À force de se défendre dans les rues du
quartier de Mazargues, Bruno s’est endurci et a réuni une petite
bande autour de lui. Il s’en forme partout à Marseille, car il faut
s’imposer dans chaque quartier pour contrôler la violence sous le
soleil, la tourner à son avantage. À quinze ans, Bruno, qui
délaisse progressivement l’école puisqu’elle ne lui apporte plus
rien, est déjà le chef d’un petit gang de boutonneux. Comme son
père autrefois, il impose le respect par nature, on l’écoute parce
qu’il parle, on l’estime parce qu’il a l’air de savoir de quoi il
parle, et on le suit parce qu’on l’estime. Dans le petit chaos des
trottoirs, il est rassurant de lui emboîter le pas. On peut lui
faire confiance, et il le prouve. Il se bat souvent, car lorsque
deux bandes ont un différend quelconque, certaines règles de guerre
existant encore à cet âge-là, ou à cette époque-là, ce sont les
chefs seuls qui s’affrontent. Il n’est pas plus grand ni plus
musclé mais plus malin et plus vif que les autres chefs, il gagne
et prend de l’assurance. Il guide les hommes miniatures de son
petit gang : « On touche pas aux enfants, aux pauvres, et
aux sacs des vieilles dames. On respecte les filles. On est là pour
se défendre, on n’est pas des voyous. » Tous approuvent. La
vie de gangster de Bruno Sulak commence ici. C’est comme ça. Il en
aurait été autrement si ce qu’on lit dans la presse paresseuse
était vrai. Par exemple :
STANISLAS
SULAK EST PÂTISSIER
Pâtissier à Trets, ça peut rapporter. Les
gens aiment autant les gâteaux dans les villages que dans les
grandes villes. Et il y a moins de concurrence. C’est ce que dit à
Stanislas un voisin belge de bonne volonté, retraité en manque
d’action, ancienne gloire de l’éclair au café et du paris-brest,
qui se fait un plaisir de lui apprendre le métier. « Le seul
pâtissier du coin est un tocard qui dégoûterait un cheval de la
tarte aux pommes. Tu as toutes tes chances, petit. » Stan
laisse tomber la culture de l’ail et du melon, emprunte un peu
d’argent, ouvre une pâtisserie, Au petit
légionnaire ou Au roi des Belges
en hommage à son maître, et gagne correctement sa vie. Pas besoin
d’aller tenter le diable à Marseille, dans l’univers redoutable de
la tapisserie. Bruno passe son adolescence à Trets. Il s’ennuie à
l’école, évidemment, il se renferme et passe des heures dans les
arbres, ce qui inquiète un peu ses parents, mais il ne devient pas
chef de bande et ne vole pas de mobylettes. Après son bac, obtenu
de justesse, il s’engage dans le 21e régiment d’infanterie de marine, à Fréjus,
au moins on n’a pas à se poser trop de questions, puis rejoint le
célèbre bataillon de Joinville, comme bien des sportifs avant lui,
car seul le sport lui apporte les sensations qu’il recherche. Il se
consacre au cyclisme, remporte facilement ses premières courses
régionales, une étape du Tour du Vaucluse, le Grand Prix de
Plumelec, puis deux Tours de France consécutifs. Il trouve ensuite
une place de consultant sportif sur Eurosport ou France 2, pour
terminer en douceur. Ça n’a pas été sa vie (du tout), mais celle de
Laurent Fignon.
Car Stanislas avait un voisin
tapissier.
« Marseille est l’archétype de la
ville sans culture, sans avenir », dira Bruno plus tard. Il
aurait préféré grandir n’importe où ailleurs, à Lyon, à Paris, à
Montpellier, à Toulouse. Peut-être même à Trets.

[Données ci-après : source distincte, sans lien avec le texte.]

(* ===== verification/DbOps.v ===== *)
(** * Database operations (crates/database/db/src/operations.rs)

    The read operations and the write operations of the node's database, one definition per
    method, in the order of the statements the method issues.  An operation is a computation in
    [DB]: it may fail with a [DatabaseError] or panic where the source does.  A statement
    fails where a key or reference of the schema refuses a row or a column does not fit the type it is
    read as; failures of the driver itself (I/O, busy database) are not produced here: the service layer
    of [DbService] covers them. *)

From S2P Require Import Prelude Sql Primitives DbModel.

(** [UnwindResult]. *)
Record UnwindResult := mkUnwindResult {
  ur_l1_block_number : Z;
  ur_queue_index : option Z;
  ur_l2_head_block_number : option Z;
  ur_l2_safe_block_info : option BlockInfo
}.

Section Ops.
Context `{SqlEngine} `{Chain}.

(** ** Reads *)

Definition get_batch_by_index (batch_index : Z) : DB (option BatchCommitData) :=
  let* index := lift (expect (try_i64 batch_index)) in
  let* d := get in
  ret (BatchCommitData_from_row <$>
         one (find (λ r, (br_index r =? index) && is_null (br_reverted_block_number r))
                   (batch_commit d))).

Definition get_batch_by_hash (batch_hash : B256) : DB (option BatchCommitData) :=
  let* d := get in
  ret (BatchCommitData_from_row <$>
         one (find (λ r, br_hash r =? batch_hash) (batch_commit d))).

(** [get_l1_block_info]: all rows by ascending block number. *)
Definition get_l1_block_info : DB (list BlockInfo) :=
  let* d := get in
  ret (map (λ '(n, h), {| number := as_u64 n; hash := h |})
           (order_by_asc (R := Z * B256) fst (scan (map_to_list (l1_block d))))).

Definition get_latest_indexed_event_l1_block_number : DB (option Z) :=
  let* d := get in
  let batches := find (λ r, 0 <? br_index r) (batch_commit d) in
  let latest_l1_message :=
    max_column (map (λ r, Some (mr_l1_block_number r)) (l1_message d)) in
  let max_block_number := max_column (map (λ r, Some (br_block_number r)) batches) in
  let max_finalized_block_number := max_column (map br_finalized_block_number batches) in
  let max_reverted_block_number := max_column (map br_reverted_block_number batches) in
  let latest_batch_event :=
    max_column [max_block_number; max_finalized_block_number; max_reverted_block_number] in
  ret (as_u64 <$> max_column [latest_l1_message; latest_batch_event]).

(** The four counters of the metadata table; a missing or malformed one panics. *)
Definition get_metadata (key : string) : DB Z :=
  let* d := get in
  let* value := lift (expect (metadata d !! key)) in
  lift (expect (parse_u64 value)).

Definition get_latest_l1_block_number : DB Z := get_metadata "l1_latest_block".
Definition get_finalized_l1_block_number : DB Z := get_metadata "l1_finalized_block".
Definition get_processed_l1_block_number : DB Z := get_metadata "l1_processed_block".
Definition get_l2_head_block_number : DB Z := get_metadata "l2_head_block".

(** The rows matching [p] by ascending queue index, at most [n] of them. *)
Definition select_messages (p : MsgRow → bool) (n : nat) : DB (list L1MessageEnvelope) :=
  let* d := get in
  lift (map_l1_message_result
          (take n (order_by_asc mr_queue_index (find p (l1_message d))))).

Definition not_included_upto (target : Z) (r : MsgRow) : bool :=
  (mr_l1_block_number r <=? as_i64 target) && is_null (mr_l2_block_number r) &&
  negb (mr_skipped r).

Definition get_n_l1_messages (start : option L1MessageKey) (n : nat) :
    DB (list L1MessageEnvelope) :=
  match start with
  | Some (QueueIndex queue_index) => select_messages (λ r, queue_index <=? mr_queue_index r) n
  | Some (TransactionHash h) =>
      let* d := get in
      let* record := lift (ok_or (DbL1MessageNotFound (TransactionHash h))
                             (one (find (λ r, mr_hash r =? h) (l1_message d)))) in
      select_messages (λ r, mr_queue_index record <=? mr_queue_index r) n
  | Some (QueueHash h) =>
      let* d := get in
      let* record := lift (ok_or (DbL1MessageNotFound (QueueHash h))
                             (one (find (λ r, is_not_null (mr_queue_hash r) &&
                                              null_eq (mr_queue_hash r) h) (l1_message d)))) in
      select_messages (λ r, mr_queue_index record <=? mr_queue_index r) n
  | Some (BlockNumber block_number) =>
      let* d := get in
      match one (order_by_desc2 (λ r, default 0 (mr_l2_block_number r)) mr_queue_index
                   (find (λ r, null_lt (mr_l2_block_number r) (as_i64 block_number))
                         (l1_message d))) with
      | Some record =>
          select_messages (λ r, (mr_queue_index record + 1 <=? mr_queue_index r) &&
                                negb (mr_skipped r)) n
      | None => select_messages (λ r, negb (mr_skipped r)) n
      end
  | Some (NotIncluded (FinalizedWithBlockDepth depth)) =>
      let* finalized_block_number := get_finalized_l1_block_number in
      match checked_sub finalized_block_number depth with
      | Some target => select_messages (not_included_upto target) n
      | None => ret []
      end
  | Some (NotIncluded (BlockDepth depth)) =>
      let* latest_block_number := get_latest_l1_block_number in
      match checked_sub latest_block_number depth with
      | Some target => select_messages (not_included_upto target) n
      | None => ret []
      end
  | None => select_messages (λ _, true) n
  end.

Definition get_l2_block_and_batch_info_by_hash (block_hash : B256) :
    DB (option (BlockInfo * BatchInfo)) :=
  let* d := get in
  ret ((λ r, (row_block_info r, row_batch_info r)) <$>
         one (find (λ r, lr_block_hash r =? block_hash) (l2_block d))).

Definition get_l2_block_info_by_number (block_number : Z) : DB (option BlockInfo) :=
  let* d := get in
  ret (row_block_info <$>
         one (find (λ r, lr_block_number r =? as_i64 block_number) (l2_block d))).

(** [batch_index] is never NULL in the schema, so the first filter selects every row. *)
Definition get_latest_safe_l2_info : DB (BlockInfo * BatchInfo) :=
  let* d := get in
  let* safe_block :=
    lift (expect (one (order_by_desc lr_block_number
                         (find (λ r, negb (lr_reverted r)) (l2_block d))))) in
  ret (row_block_info safe_block, row_batch_info safe_block).

Definition get_highest_block_for_batch_index (batch_index : Z) : DB (option BlockInfo) :=
  let* d := get in
  ret (row_block_info <$>
         one (order_by_desc lr_block_number
                (find (λ r, lr_batch_index r <=? batch_index) (l2_block d)))).

(** The index is read as an [i32]: the driver fails on one that does not fit. *)
Definition get_highest_block_for_batch_hash (batch_hash : B256) : DB (option BlockInfo) :=
  let* d := get in
  match one (find (λ r, br_hash r =? batch_hash) (batch_commit d)) with
  | Some batch =>
      let index := br_index batch in
      if (i32_min <=? index) && (index <=? i32_max) then get_highest_block_for_batch_index index
      else fail (DbErr "out of range integral type conversion attempted")
  | None => ret None
  end.

Definition get_signature (block_hash : B256) : DB (option Signature) :=
  let* d := get in ret (block_signature d !! block_hash).

(** ** Writes *)

(** [INSERT ... ON CONFLICT(block_number) DO UPDATE]: the hash of a row with the number is overwritten,
    and the statement fails when another number has the hash, which is unique. *)
Definition hash_taken (n : Z) (h : B256) (d : Db) : bool :=
  existsb (λ '(n', h'), negb (n' =? n) && (h' =? h)) (map_to_list (l1_block d)).
Definition upsert_l1_block (n : Z) (h : B256) : DB unit :=
  let* d := get in
  if hash_taken n h d then fail (DbErr "UNIQUE constraint failed: l1_block.block_hash")
  else modify (λ d, set_l1_block (<[n := h]> (l1_block d)) d).

Definition insert_l1_block_info (bi : BlockInfo) : DB unit :=
  let* finalized_l1_block_number := get_finalized_l1_block_number in
  if number bi <=? finalized_l1_block_number then ret tt else
  let* bn := lift (expect (try_i64 (number bi))) in
  upsert_l1_block bn (hash bi).

(** The rows of the numbers that are kept. *)
Definition filter_l1_blocks (keep : Z → Prop) `{∀ n, Decision (keep n)} : DB unit :=
  modify (λ d, set_l1_block (filter (λ '(n, _), keep n) (l1_block d)) d).

Definition remove_l1_block_info_leq (block_number : Z) : DB unit :=
  filter_l1_blocks (λ n, ¬ n <= as_i64 block_number).

Definition remove_l1_block_info_gt (block_number : Z) : DB unit :=
  filter_l1_blocks (λ n, ¬ as_i64 block_number < n).

(** [INSERT ... ON CONFLICT(hash) DO UPDATE]: the index, block, calldata, blob and finalization
    columns of an existing row are overwritten, its status and revert columns are kept. *)
Definition upsert_batch (new : BatchRow) (t : list BatchRow) : list BatchRow :=
  if is_in (br_hash new) (map br_hash t) then
    update_many (λ r, br_hash r =? br_hash new)
      (λ r, {| br_index := br_index new; br_hash := br_hash r;
               br_block_number := br_block_number new;
               br_block_timestamp := br_block_timestamp new;
               br_calldata := br_calldata new; br_blob_hash := br_blob_hash new;
               br_finalized_block_number := br_finalized_block_number new;
               br_reverted_block_number := br_reverted_block_number r;
               br_status := br_status r |}) t
  else t ++ [new].

Definition insert_batch (b : BatchCommitData) : DB unit :=
  let* row := lift (BatchRow_from b) in
  modify (λ d, set_batch_commit (upsert_batch row (batch_commit d)) d).

Definition set_finalized_col (v : option Z) (r : BatchRow) : BatchRow :=
  mkBatchRow (br_index r) (br_hash r) (br_block_number r) (br_block_timestamp r) (br_calldata r)
    (br_blob_hash r) v (br_reverted_block_number r) (br_status r).
Definition set_reverted_col (v : option Z) (r : BatchRow) : BatchRow :=
  mkBatchRow (br_index r) (br_hash r) (br_block_number r) (br_block_timestamp r) (br_calldata r)
    (br_blob_hash r) (br_finalized_block_number r) v (br_status r).
Definition set_status_col (v : BatchStatus) (r : BatchRow) : BatchRow :=
  mkBatchRow (br_index r) (br_hash r) (br_block_number r) (br_block_timestamp r) (br_calldata r)
    (br_blob_hash r) (br_finalized_block_number r) (br_reverted_block_number r) (as_str v).
Definition set_l2_reverted_col (v : bool) (r : L2Row) : L2Row :=
  mkL2Row (lr_block_number r) (lr_block_hash r) (lr_batch_index r) (lr_batch_hash r) v.

Definition update_batches (p : BatchRow → bool) (f : BatchRow → BatchRow) : DB unit :=
  modify (λ d, set_batch_commit (update_many p f (batch_commit d)) d).
Definition update_l2_blocks (p : L2Row → bool) (f : L2Row → L2Row) : DB unit :=
  modify (λ d, set_l2_block (update_many p f (l2_block d)) d).

Definition has_status (s : BatchStatus) (r : BatchRow) : bool := String.eqb (br_status r) (as_str s).

Definition delete_batch_finalization_gt_block_number (block_number : Z) : DB unit :=
  update_batches (λ r, null_gt (br_finalized_block_number r) (as_i64 block_number))
    (set_finalized_col None).

Definition set_batch_revert_block_number_for_batch_range
    (start_index end_index : Z) (bi : BlockInfo) : DB unit :=
  let* d := get in
  let batch_hashes :=
    map br_hash (find (λ r, (as_i64 start_index <=? br_index r) &&
                            (br_index r <=? as_i64 end_index) &&
                            is_null (br_reverted_block_number r)) (batch_commit d)) in
  update_batches (λ r, is_in (br_hash r) batch_hashes)
    (λ r, set_status_col Reverted (set_reverted_col (Some (as_i64 (number bi))) r)) ;;;
  update_l2_blocks (λ r, is_in (lr_batch_hash r) batch_hashes) (set_l2_reverted_col true).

Entre deux bagarres, il sort souvent,
traîne dans ses premières boums et découvre l’amour, du moins les
filles. Il les fait fondre, toutes, parce qu’il est beau (brun, les
traits fins, le regard étincelant et deux petits grains de beauté
qui troublent, un juste au-dessus de la lèvre et un sur la joue, du
côté gauche), à la fois sombre et souriant, parce qu’il sait
beaucoup de choses et qu’il paraît si déterminé, si sûr de lui. En
réalité, pas tant que ça. Il est timide. Ça ne se voit pas mais,
parfois, ça s’entend : quand il est ému ou impressionné, il
bégaie légèrement. Il essaie de le dissimuler, il ne sait pas
encore tout assumer. Il essaie aussi, paradoxalement, en séduisant
toutes les filles comme un tombeur de bal, de dissimuler son besoin
d’être amoureux, de penser toujours à l’une d’elles au moins, son
besoin presque vital d’une présence féminine, forte, d’une passion
qui l’envahisse et l’enivre – comme l’alcool qu’il ne boira jamais.
Il cherchera cette émotion toute sa vie. Il trouvera.
Bruno ne lutte pas contre la médiocrité de
l’existence etde l’avenir qu’il entrevoit qu’en faisant vibrer les
filles et en accumulant les conquêtes de boums. Comme un géant vide
à qui on ne proposerait que des graines de courge, il cherche
ailleurs, il ouvre grand les bras et la bouche et absorbe tout ce
qu’il peut, avide d’expériences, de connaissances et de sensations.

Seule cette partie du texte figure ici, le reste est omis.